(Stored entries)
*****

(** X14: when the reranker answers with hits whose indices are distinct
    positions of the candidate list, [retrieve_and_rerank] returns one
    document per hit, in the order of the hits: the candidate at the
    index of the hit, with the relevance score of the hit as its rerank
    score.  Nothing is logged, and the list is as long as the answer of
    the reranker. *)
Theorem rerank_success_order (query : str) (top_k rerank_top_k : Z)
    (w : world) (query_embedding : list float)
    (index_query : list float -> Z -> exn + list index_match)
    (hits : list index_match)
    (rerank : str -> list str -> Z -> exn + list rerank_hit)
    (results : list rerank_hit) :
  let documents := map to_source_document hits in
  let doc_texts := map doc_content documents in
  embed_content sv (embedding_clean_text query) (lit "retrieval_query")
    = inr query_embedding ->
  index sv = Some index_query ->
  index_query query_embedding top_k = inr hits ->
  1 < len hits ->
  cohere_client sv = Some rerank ->
  rerank query doc_texts rerank_top_k = inr results ->
  Forall (in_range (len hits)) results ->
  NoDup (map hit_index results) ->
  exists reranked,
    retrieve_and_rerank sv query top_k rerank_top_k w
    = (inr (mkRetrievalResult reranked
              (fsub (now sv (S (clock w))) (now sv (clock w)))
              (fsub (now sv (S (S (S (clock w)))))
                    (now sv (S (S (clock w)))))),
       mkWorld (S (S (S (S (clock w)))))
         (((trace w
            ++ [EvEmbed (embedding_clean_text query)
                  (lit "retrieval_query")])
           ++ [EvIndexQuery top_k])
          ++ [EvRerank query doc_texts rerank_top_k]))
    /\ Forall2 (fun h d =>
                  exists d0,
                    nth_error documents (Z.to_nat (hit_index h)) = Some d0 /\
                    d = with_rerank_score d0 (hit_relevance_score h))
               results reranked.
Proof.
  intros documents doc_texts He Hi Hq Hlen Hc Hr Hrange Hnd.
  assert (Hld : len documents = len hits)
    by (unfold documents, len; rewrite length_map; reflexivity).
  exists (deref (apply_scores results documents)
            (map (fun h => Z.to_nat (hit_index h)) results)).
  split.
  - unfold retrieve_and_rerank, generate_query_embedding, query_similar,
      bind, try_except, call, time_time, ret.
    cbn [clock trace]. rewrite He. rewrite Hi. cbn [clock trace].
    rewrite Hq.
    destruct hits as [|h0 hits']; [cbn in Hlen; lia|].
    cbn [truthy negb]. rewrite Hc.
    fold documents.
    assert (Hl : (1 <? len documents) = true)
      by (apply Z.ltb_lt; lia).
    rewrite Hl.
    unfold rerank_documents, bind, attempt, call, log_error, emit, ret.
    fold doc_texts. rewrite Hr.
    rewrite rerank_loop_in_range by (rewrite Hld; exact Hrange).
    reflexivity.
  - apply deref_apply_scores; auto. rewrite Hld. exact Hrange.
Qed.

*****

Show all lines in the records above that hold "clock".

              (fsub (now sv (S (clock w))) (now sv (clock w)))
              (fsub (now sv (S (S (S (clock w)))))
                    (now sv (S (S (clock w)))))),
       mkWorld (S (S (S (S (clock w)))))
    cbn [clock trace]. rewrite He. rewrite Hi. cbn [clock trace].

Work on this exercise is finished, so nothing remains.